■ **ABOUT THIS TASK**: The expected answer is the set of lines in the data below between the line holding "(** * gakisitor: event" and the line holding "cell to the", inclusive, written out exactly.

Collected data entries
——————

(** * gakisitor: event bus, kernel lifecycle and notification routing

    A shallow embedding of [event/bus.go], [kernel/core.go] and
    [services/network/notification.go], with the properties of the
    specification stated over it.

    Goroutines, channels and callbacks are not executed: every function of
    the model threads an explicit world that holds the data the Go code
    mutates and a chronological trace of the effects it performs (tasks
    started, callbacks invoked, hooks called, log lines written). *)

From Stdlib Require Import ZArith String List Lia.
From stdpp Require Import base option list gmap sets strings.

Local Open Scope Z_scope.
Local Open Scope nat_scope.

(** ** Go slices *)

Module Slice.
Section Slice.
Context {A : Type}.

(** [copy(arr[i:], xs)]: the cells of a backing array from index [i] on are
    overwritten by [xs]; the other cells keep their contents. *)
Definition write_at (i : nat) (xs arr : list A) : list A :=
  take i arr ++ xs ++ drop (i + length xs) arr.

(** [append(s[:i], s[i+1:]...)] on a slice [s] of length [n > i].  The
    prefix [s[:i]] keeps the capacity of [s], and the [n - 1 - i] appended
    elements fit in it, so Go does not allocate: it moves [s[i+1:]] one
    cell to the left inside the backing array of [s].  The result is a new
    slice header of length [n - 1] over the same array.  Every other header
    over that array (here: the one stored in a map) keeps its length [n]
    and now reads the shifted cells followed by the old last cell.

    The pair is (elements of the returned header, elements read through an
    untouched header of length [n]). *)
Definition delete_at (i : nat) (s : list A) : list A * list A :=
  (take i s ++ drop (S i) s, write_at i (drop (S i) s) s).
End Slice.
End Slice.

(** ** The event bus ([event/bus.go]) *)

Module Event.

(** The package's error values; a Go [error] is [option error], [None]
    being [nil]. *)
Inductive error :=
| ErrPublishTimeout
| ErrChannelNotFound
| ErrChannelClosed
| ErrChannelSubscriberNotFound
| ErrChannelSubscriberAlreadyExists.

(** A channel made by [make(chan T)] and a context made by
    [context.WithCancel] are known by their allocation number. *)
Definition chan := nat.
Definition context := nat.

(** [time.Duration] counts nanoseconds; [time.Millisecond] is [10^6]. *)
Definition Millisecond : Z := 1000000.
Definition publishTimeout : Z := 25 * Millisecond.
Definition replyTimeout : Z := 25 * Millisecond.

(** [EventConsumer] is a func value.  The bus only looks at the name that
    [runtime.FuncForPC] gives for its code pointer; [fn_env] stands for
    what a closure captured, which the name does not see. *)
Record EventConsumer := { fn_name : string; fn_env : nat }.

——————

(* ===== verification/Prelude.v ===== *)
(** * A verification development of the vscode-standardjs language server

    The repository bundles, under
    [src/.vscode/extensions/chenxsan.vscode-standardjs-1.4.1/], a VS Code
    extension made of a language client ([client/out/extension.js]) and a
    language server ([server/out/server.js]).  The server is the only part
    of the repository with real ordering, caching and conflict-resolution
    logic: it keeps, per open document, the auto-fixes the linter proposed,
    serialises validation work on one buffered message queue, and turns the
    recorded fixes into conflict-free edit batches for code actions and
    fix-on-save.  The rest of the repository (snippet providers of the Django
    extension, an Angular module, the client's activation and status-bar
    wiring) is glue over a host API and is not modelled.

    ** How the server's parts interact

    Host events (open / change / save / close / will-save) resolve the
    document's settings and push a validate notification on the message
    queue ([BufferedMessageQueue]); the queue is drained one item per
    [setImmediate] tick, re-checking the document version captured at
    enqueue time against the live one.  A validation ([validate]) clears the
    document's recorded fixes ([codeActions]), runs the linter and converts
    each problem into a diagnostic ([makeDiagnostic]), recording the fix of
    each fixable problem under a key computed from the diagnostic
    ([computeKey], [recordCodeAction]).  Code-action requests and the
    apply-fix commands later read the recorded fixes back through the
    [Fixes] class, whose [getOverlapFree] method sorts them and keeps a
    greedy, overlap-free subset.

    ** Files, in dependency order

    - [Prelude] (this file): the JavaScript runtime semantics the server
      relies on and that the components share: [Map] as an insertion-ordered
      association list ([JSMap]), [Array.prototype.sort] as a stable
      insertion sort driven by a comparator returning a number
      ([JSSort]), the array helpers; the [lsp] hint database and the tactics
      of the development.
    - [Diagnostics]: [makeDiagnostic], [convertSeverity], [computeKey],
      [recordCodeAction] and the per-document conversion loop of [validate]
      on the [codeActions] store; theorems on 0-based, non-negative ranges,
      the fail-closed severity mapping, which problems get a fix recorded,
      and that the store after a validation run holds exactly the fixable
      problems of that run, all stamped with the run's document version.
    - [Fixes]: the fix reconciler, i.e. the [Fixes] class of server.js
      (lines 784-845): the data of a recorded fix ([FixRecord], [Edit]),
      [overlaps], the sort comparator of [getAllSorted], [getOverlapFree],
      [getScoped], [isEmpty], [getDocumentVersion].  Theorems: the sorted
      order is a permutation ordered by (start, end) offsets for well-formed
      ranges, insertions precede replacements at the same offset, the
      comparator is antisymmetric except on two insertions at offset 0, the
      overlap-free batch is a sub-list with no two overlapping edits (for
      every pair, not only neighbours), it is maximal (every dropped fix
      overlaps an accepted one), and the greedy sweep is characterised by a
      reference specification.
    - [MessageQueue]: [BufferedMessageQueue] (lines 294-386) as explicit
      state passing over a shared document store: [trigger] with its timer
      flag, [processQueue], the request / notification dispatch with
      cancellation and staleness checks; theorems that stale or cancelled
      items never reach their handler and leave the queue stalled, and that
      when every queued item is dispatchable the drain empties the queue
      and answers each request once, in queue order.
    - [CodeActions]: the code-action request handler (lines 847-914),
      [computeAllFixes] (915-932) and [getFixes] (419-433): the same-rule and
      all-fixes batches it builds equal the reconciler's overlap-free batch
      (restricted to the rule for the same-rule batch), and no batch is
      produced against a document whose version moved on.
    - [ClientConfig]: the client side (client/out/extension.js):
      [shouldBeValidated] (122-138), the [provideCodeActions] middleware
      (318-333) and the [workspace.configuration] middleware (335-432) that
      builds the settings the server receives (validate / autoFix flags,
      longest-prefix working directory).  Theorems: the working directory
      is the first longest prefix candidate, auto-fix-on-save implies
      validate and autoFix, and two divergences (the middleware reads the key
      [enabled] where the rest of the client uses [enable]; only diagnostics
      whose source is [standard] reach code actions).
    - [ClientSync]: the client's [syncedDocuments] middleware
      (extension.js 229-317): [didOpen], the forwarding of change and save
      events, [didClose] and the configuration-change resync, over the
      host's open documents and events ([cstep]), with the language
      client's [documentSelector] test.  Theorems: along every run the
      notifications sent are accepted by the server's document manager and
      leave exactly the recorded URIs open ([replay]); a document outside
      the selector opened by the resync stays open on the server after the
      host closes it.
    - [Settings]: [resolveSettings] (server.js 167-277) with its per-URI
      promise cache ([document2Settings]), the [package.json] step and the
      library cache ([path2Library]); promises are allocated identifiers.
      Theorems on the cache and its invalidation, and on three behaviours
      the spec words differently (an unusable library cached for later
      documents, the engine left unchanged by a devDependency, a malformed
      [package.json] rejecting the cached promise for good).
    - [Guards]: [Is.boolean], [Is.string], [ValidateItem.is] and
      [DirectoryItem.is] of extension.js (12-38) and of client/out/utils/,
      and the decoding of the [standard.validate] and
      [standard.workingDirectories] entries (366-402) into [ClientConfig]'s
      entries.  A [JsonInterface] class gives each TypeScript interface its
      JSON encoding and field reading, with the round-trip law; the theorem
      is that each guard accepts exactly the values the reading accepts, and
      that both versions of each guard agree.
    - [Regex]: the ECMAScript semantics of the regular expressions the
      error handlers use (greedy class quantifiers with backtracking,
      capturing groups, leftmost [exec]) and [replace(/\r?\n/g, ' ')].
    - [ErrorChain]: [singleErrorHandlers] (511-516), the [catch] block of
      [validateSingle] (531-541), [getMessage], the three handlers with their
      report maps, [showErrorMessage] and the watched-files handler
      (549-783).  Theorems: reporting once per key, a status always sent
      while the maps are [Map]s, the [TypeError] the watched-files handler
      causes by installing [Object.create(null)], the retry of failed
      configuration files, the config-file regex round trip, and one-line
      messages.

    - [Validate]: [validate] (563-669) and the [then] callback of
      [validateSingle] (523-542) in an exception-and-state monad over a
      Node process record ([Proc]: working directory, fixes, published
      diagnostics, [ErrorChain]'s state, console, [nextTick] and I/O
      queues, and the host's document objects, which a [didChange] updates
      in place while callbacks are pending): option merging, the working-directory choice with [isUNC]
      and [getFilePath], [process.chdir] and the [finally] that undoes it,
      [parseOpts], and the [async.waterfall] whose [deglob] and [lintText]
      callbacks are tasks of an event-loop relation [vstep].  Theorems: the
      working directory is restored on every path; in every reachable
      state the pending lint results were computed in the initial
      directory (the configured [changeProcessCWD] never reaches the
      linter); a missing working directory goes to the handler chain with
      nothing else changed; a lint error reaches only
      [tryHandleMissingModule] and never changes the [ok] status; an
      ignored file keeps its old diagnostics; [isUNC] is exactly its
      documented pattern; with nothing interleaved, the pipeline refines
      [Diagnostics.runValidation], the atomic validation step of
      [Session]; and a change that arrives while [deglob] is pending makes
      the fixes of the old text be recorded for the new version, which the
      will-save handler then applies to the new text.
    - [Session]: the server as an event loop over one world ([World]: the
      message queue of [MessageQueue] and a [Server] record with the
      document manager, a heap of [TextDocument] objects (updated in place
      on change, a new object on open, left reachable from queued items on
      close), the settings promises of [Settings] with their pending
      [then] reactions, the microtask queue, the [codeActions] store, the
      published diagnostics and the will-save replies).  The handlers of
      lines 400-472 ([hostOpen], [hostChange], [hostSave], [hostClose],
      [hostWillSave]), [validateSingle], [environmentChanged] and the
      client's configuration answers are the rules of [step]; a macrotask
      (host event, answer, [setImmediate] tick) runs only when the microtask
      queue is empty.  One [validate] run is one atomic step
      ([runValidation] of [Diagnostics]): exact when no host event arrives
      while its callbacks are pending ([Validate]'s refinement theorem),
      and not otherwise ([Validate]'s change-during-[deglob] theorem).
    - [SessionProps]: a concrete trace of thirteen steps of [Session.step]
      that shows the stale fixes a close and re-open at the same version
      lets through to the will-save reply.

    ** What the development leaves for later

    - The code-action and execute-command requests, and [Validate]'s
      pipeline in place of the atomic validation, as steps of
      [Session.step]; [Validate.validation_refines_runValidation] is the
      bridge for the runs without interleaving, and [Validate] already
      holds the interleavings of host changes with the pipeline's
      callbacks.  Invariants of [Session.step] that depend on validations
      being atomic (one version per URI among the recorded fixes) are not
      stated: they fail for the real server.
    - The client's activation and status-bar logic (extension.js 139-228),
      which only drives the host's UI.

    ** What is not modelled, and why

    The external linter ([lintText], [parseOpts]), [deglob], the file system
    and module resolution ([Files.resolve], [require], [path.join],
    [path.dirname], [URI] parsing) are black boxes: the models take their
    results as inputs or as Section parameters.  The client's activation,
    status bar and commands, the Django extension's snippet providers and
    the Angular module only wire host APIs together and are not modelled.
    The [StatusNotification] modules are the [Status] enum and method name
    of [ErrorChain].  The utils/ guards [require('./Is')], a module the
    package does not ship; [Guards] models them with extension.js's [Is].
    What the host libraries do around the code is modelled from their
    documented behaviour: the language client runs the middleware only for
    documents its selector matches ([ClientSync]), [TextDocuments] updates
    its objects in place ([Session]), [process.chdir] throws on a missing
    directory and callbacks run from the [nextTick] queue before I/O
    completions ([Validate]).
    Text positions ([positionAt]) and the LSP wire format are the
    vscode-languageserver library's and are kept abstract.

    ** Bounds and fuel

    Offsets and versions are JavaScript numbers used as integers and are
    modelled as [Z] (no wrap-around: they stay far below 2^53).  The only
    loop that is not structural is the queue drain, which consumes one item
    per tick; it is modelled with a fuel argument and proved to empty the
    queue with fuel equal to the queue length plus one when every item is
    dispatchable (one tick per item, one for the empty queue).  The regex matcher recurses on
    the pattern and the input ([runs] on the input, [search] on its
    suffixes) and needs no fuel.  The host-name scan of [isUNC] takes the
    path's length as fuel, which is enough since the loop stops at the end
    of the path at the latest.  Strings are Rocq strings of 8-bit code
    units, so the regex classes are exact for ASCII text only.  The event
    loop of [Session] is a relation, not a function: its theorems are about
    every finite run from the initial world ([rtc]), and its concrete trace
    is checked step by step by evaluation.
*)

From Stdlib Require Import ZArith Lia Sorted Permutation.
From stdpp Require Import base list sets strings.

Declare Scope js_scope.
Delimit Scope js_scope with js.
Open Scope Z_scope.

——————

■ **RESULT FOR THIS TASK**:
(** * gakisitor: event bus, kernel lifecycle and notification routing

    A shallow embedding of [event/bus.go], [kernel/core.go] and
    [services/network/notification.go], with the properties of the
    specification stated over it.

    Goroutines, channels and callbacks are not executed: every function of
    the model threads an explicit world that holds the data the Go code
    mutates and a chronological trace of the effects it performs (tasks
    started, callbacks invoked, hooks called, log lines written). *)

From Stdlib Require Import ZArith String List Lia.
From stdpp Require Import base option list gmap sets strings.

Local Open Scope Z_scope.
Local Open Scope nat_scope.

(** ** Go slices *)

Module Slice.
Section Slice.
Context {A : Type}.

(** [copy(arr[i:], xs)]: the cells of a backing array from index [i] on are
    overwritten by [xs]; the other cells keep their contents. *)
Definition write_at (i : nat) (xs arr : list A) : list A :=
  take i arr ++ xs ++ drop (i + length xs) arr.

(** [append(s[:i], s[i+1:]...)] on a slice [s] of length [n > i].  The
    prefix [s[:i]] keeps the capacity of [s], and the [n - 1 - i] appended
    elements fit in it, so Go does not allocate: it moves [s[i+1:]] one
    cell to the left inside the backing array of [s].  The result is a new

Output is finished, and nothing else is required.